Concurrent process networks are a widely used parallel programming model for designing multiprocessor embedded systems, where system functionality is decomposed into processes that communicate via signals. These processes can be mapped onto different processing elements and executed concurrently. While the initial process network is designed to effectively capture high-level parallelism, it may not fully exploit the available parallelism. To enhance concurrency and balance workload distribution, process partitioning transformations are applied, restructuring process networks to expose finer-grained parallelism. The effectiveness of these transformations, however, depends on how well they align with the underlying hardware's parallel capabilities. A variety of partitioning transformations have been introduced for process networks constructed using higher-order functions in the form of process constructors and data-parallel skeletons. For such networks, algebraic laws of functions provide a principled foundation for defining transformation rules, enabling a systematic and non-ad-hoc approach to process network modification. However, selecting the most suitable transformation to optimize key performance metrics remains an open challenge. To address this, we propose a transformation strategy that systematically identifies the most effective partitioning transformations. Our approach introduces evaluation metrics and analytical models to assess the impact of parametric transformations across different configurations. We validate the proposed strategy through the transformation of two image processing algorithms, demonstrating that our analytical models correctly predict the most suitable transformations for enhancing parallelism and performance.

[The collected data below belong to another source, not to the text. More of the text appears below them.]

Definition parseHexBytes (raw : string) : result go_error (list byte) :=
  let raw := trim_0x (TrimSpace raw) in
  let raw := if Nat.odd (String.length raw) then String "0" raw else raw in
  DecodeString raw.

Definition parseHexBytesFlag (name : string) : result go_error (list byte) :=
  let? raw := requiredStringFlag name in
  no_error (parseHexBytes raw) "invalid --%s %q".

(** ** Keys *)

Record payerKey : Type := mkPayerKey {
  pk_PrivateKey : ECDSAKey;
  pk_Address : address;
  pk_EthKey : PrivateKey;
  pk_EthAddress : address
}.

Definition parseECDSAPrivateKey (raw : string) : result go_error ECDSAKey :=
  let raw := trim_0x (TrimSpace raw) in
  if String.eqb raw "" then Err (Errorf "empty private key") else
  let? keyBytes := DecodeString raw in
  crypto_ToECDSA keyBytes.

Definition parseKeyPair (role : string) : result go_error payerKey :=
  let direct := optionalStringFlag (role +:+ "-private-key") in
  let envName := optionalStringFlag (role +:+ "-private-key-env") in
  let? _ := ensure (xorb (String.eqb direct "") (String.eqb envName "")) "exactly one of --%s or --%s is required" in
  let? keyHex :=
    (if String.eqb envName "" then Ok direct
     else let keyHex := TrimSpace (os_Getenv f envName) in
          let? _ := ensure (negb (String.eqb keyHex "")) "environment variable %s from --%s is empty or unset" in
          Ok keyHex) in
  let? privateKey := no_error (parseECDSAPrivateKey keyHex) "invalid --%s private key" in
  let? ethKey := no_error (eth_NewPrivateKey keyHex) "invalid --%s private key for proof generation" in
  Ok (mkPayerKey privateKey (AddressFromPrivateKey privateKey) ethKey (key_address ethKey)).

Definition parsePayerKey : result go_error payerKey := parseKeyPair "payer".
Definition parseSignerKey : result go_error payerKey := parseKeyPair "signer".

Definition validateOptionalPayerAddress (key : payerKey) : result go_error unit :=
  let? given := parseOptionalAddressFlag "payer-address" in
  match given with
  | None => Ok tt
  | Some payerAddress =>
      ensure (bool_decide (payerAddress = pk_Address key)) "--payer-address %s does not match payer private key address %s"
  end.

Definition txOptionsFromFlags (key : payerKey) : result go_error TxOptions :=
  let chainID := MustGetUint64 f "chain-id" in
  let? _ := ensure (negb (chainID =? 0)) "--chain-id is required" in
  let txType := optionalStringFlag "tx-type" in
  let? _ := ensure (String.eqb txType "dynamic" || String.eqb txType "legacy") "--tx-type must be either %q or %q" in
  let? maxFee := parseBigIntFlag "max-fee-per-gas-wei" in
  let? maxPriorityFee := parseBigIntFlag "max-priority-fee-per-gas-wei" in
  let? gasPrice := parseBigIntFlag "gas-price-wei" in
  Ok (mkTxOptions (Some chainID) (pk_Address key) (Some (pk_PrivateKey key)) txType (MustGetUint64 f "gas-limit")
        maxFee maxPriorityFee gasPrice (MustGetDuration f "receipt-timeout") (MustGetDuration f "receipt-poll-interval")
        (MustGetBool f "no-wait") (MustGetBool f "dry-run")).

(** [dialed] is the outcome of connecting to the endpoint.  The deadline the
    context gets is part of the world the calls observe. *)
Definition withRPCClientReceiptWaits {S A} (dialed : result go_error unit) (fn : S -> result go_error A * S) (s : S) :
    result go_error A * S :=
  match requiredStringFlag "rpc-endpoint" with
  | Err e => (Err e, s)
  | Ok _ => match dialed with
            | Err e => (Err (Wrapf "dialing RPC endpoint: %w" e), s)
            | Ok _ => fn s
            end
  end.
Definition withRPCClient {S A} (dialed : result go_error unit) (fn : S -> result go_error A * S) (s : S) :
    result go_error A * S :=
  withRPCClientReceiptWaits dialed fn s.

Definition commonToEthAddress (a : address) : address := take 20 a ++ zeros (20 - length a).
Definition grtFromBigInt (value : Z) : GRT := NewGRTFromBigInt (Some value).

(** ** Deadlines *)

(** [t.Unix()]. *)
Definition time_Unix (t : time) : Z := t / 10 ^ 9 - 62135596800.

Definition parseDeadline (raw : string) (now : time) : result go_error Z :=
  let raw := TrimSpace raw in
  if String.eqb raw "" then Err (Errorf "empty deadline") else
  match time_ParseDuration raw with
  | Ok duration =>
      if duration <=? 0 then Err (Errorf "duration must be positive")
      else Ok (wrap_u64 (time_Unix (now + duration)))
  | Err _ =>
      match ParseUint raw with
      | Some unix => Ok unix
      | None => let? timestamp := time_Parse_RFC3339 raw in Ok (wrap_u64 timestamp)
      end
  end.

Definition parseDeadlineFlag (now : time) (name : string) : result go_error Z :=
  let? raw := requiredStringFlag name in
  no_error (parseDeadline raw now) "invalid --%s %q, expected duration like 1h, unix timestamp, or RFC3339 time".

(** ** The operator client *)

Definition resolveProviderOperatorToken (token tokenEnv : string) (lookupEnv : string -> option string) :
    result go_error string :=
  if Bool.eqb (String.eqb token "") (String.eqb tokenEnv "")
  then Err (Errorf "exactly one of --operator-token or --operator-token-env is required") else
  if String.eqb tokenEnv "" then
    if contains_blank token then Err (Errorf "--operator-token contains whitespace and cannot be used as a bearer token")
    else Ok token
  else
    match lookupEnv tokenEnv with
    | None => Err (Errorf "environment variable %s from --operator-token-env is empty or unset")
    | Some value =>
        if String.eqb (TrimSpace value) ""
        then Err (Errorf "environment variable %s from --operator-token-env is empty or unset")
        else if contains_blank value
        then Err (Errorf "environment variable %s from --operator-token-env contains whitespace and cannot be used as a bearer token")
        else Ok value
    end.

Definition providerOperatorTokenFromFlags : result go_error string :=
  no_error (resolveProviderOperatorToken (optionalStringFlag "operator-token") (optionalStringFlag "operator-token-env")
              (LookupEnv f))
    "invalid provider operator token configuration".

(** The header of a request of the client. *)
Definition providerOperatorRequest (token : string) : header :=
  {[authorizationHeader := [bearer token]]}.

Definition parseProviderOperatorEndpoint `{NetURL} (endpoint : string) (plaintext : bool) :
    result go_error ParsedEndpoint :=
  let endpoint := TrimSpace endpoint in
  if String.eqb endpoint "" then Err (Errorf "empty endpoint") else
  let hasScheme := contains (to_chars "://") (to_chars endpoint) in
  let endpoint := if plaintext && negb hasScheme then ("http://" +:+ endpoint)%string else endpoint in
  let parsed := ParseEndpoint endpoint in
  if String.eqb (pe_URL parsed) "" then Err (Errorf "empty endpoint") else
  match url_Parse (pe_URL parsed) with
  | Err e => Err e
  | Ok u =>
      if String.eqb (url_Scheme u) "http" && negb plaintext
      then Err (Errorf "http endpoint requires explicit --plaintext")
      else if plaintext && negb (String.eqb (url_Scheme u) "http")
      then Err (Errorf "--plaintext requires an http endpoint")
      else if negb (String.eqb (url_Scheme u) "http") && negb (String.eqb (url_Scheme u) "https")
      then Err (Errorf "unsupported endpoint scheme %q")
      else Ok parsed
  end.

Definition providerOperatorFormat : result go_error string :=
  let format := optionalStringFlag "format" in
  let? _ := ensure (String.eqb format "text" || String.eqb format "json") "--format must be either %q or %q" in
  Ok format.

Definition optionalAddressProtoFlag (name : string) : result go_error (option PAddress) :=
  let? addr := parseOptionalAddressFlag name in Ok (mkPAddress <$> addr).
Definition requiredAddressProtoFlag (name : string) : result go_error (option PAddress) :=
  let? addr := parseAddressFlag name in Ok (Some (mkPAddress addr)).
(* ===== verification/FundingProps.v ===== *)
(** What the payer commands do to the chain.  The token and the escrow contract
    are seen through an abstract ledger ([FundingChain]): the answers of the node
    are the entries of the ledger, a mined transaction executes on it, and nothing
    else changes the entries of this payer while a command runs.  Against that
    interface: an approval sets the allowance it was asked for and never replaces
    a non-zero allowance by another unless told to, a top-up brings the escrow
    balance to the target and takes exactly the difference, and an authorization
    carries a proof that the collector accepts for this payer. *)
From S2P Require Import Prelude.
From S2P Require Import GoStd.
From S2P Require Import External.
From S2P Require Import GRT.
From S2P Require Import Horizon.
From S2P Require Import Repository.
From S2P Require Import Endpoint.
From S2P Require Import OperatorAuth.
From S2P Require Import Contracts.
From S2P Require Import ChainClient.
From S2P Require Import Commands.
From S2P Require Import Funding.

(** ** The ledger *)

Record Ledger : Type := mkLedger {
  l_wallet : address -> Z;
  l_allowance : address -> address -> Z;
  l_escrow : address -> address -> address -> Z
}.

Section Ledger.
Context `{EthClient W}.

(** The last submitted transaction. *)
Inductive TxState : Type :=
  | Idle
  | Pending (s : SignedTx)
  | Mined (s : SignedTx) (succeeded : bool).
Definition state_tx (st : TxState) : option SignedTx :=
  match st with Idle => None | Pending s | Mined s _ => Some s end.
End Ledger.
Arguments TxState {_ _} W {_}.

Class FundingChain `{EthClient W} : Type := {
  view : W -> Ledger * TxState W;
  (** the effect of a successful transaction, none when it reverts *)
  execute : SignedTx -> Ledger -> option Ledger
}.

Section Progress.
Context `{FundingChain W}.

(** While waiting, the pending transaction may be mined. *)
Inductive progress : Ledger * TxState W -> Ledger * TxState W -> Prop :=
  | progress_none v : progress v v
  | progress_success l s l' : execute s l = Some l' -> progress (l, Pending s) (l', Mined s true)
  | progress_revert l s : progress (l, Pending s) (l, Mined s false).
End Progress.

(** An entry as the node reports it. *)
Definition reported (answer : list byte) (entry : Z) : Prop := 0 <= entry < two256 /\ answer = word entry.

(** Changing one entry. *)
Definition upd1 (g : address -> Z) (a : address) (v : Z) : address -> Z := fun x => if decide (x = a) then v else g x.
Definition upd2 (g : address -> address -> Z) (a b : address) (v : Z) : address -> address -> Z :=
  fun x y => if decide (x = a /\ y = b) then v else g x y.
Definition upd3 (g : address -> address -> address -> Z) (a b c : address) (v : Z) : address -> address -> address -> Z :=
  fun x y z => if decide (x = a /\ y = b /\ z = c) then v else g x y z.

To fully utilize multi-processors, new tools are required to manage software complexity. We present a novel technique that enables automating hierarchical process network transformations to derive optimized parallel applications. Designers leverage a library of process constructors and data-parallel algorithmic skeletons, utilizing the well-defined semantics of a restricted set of operators. This carefully chosen set addresses both temporal and spatial aspects of computation, enabling the automated identification of various parallel patterns. We utilize an augmented version of a meta-modeling framework grounded in system graphs and trait hierarchies to generate an intermediate representation (IR) of the system model to simplify automatic transformations and evaluations. Our augmentation allows for capturing skeletons and hierarchical networks. By meticulously selecting the underlying framework, we alleviate the need for tool integration in our design flow. We validate our approach through a proof-of-concept implementation, where our automated tool applied 193 transformations to fully parallelize an image processing application.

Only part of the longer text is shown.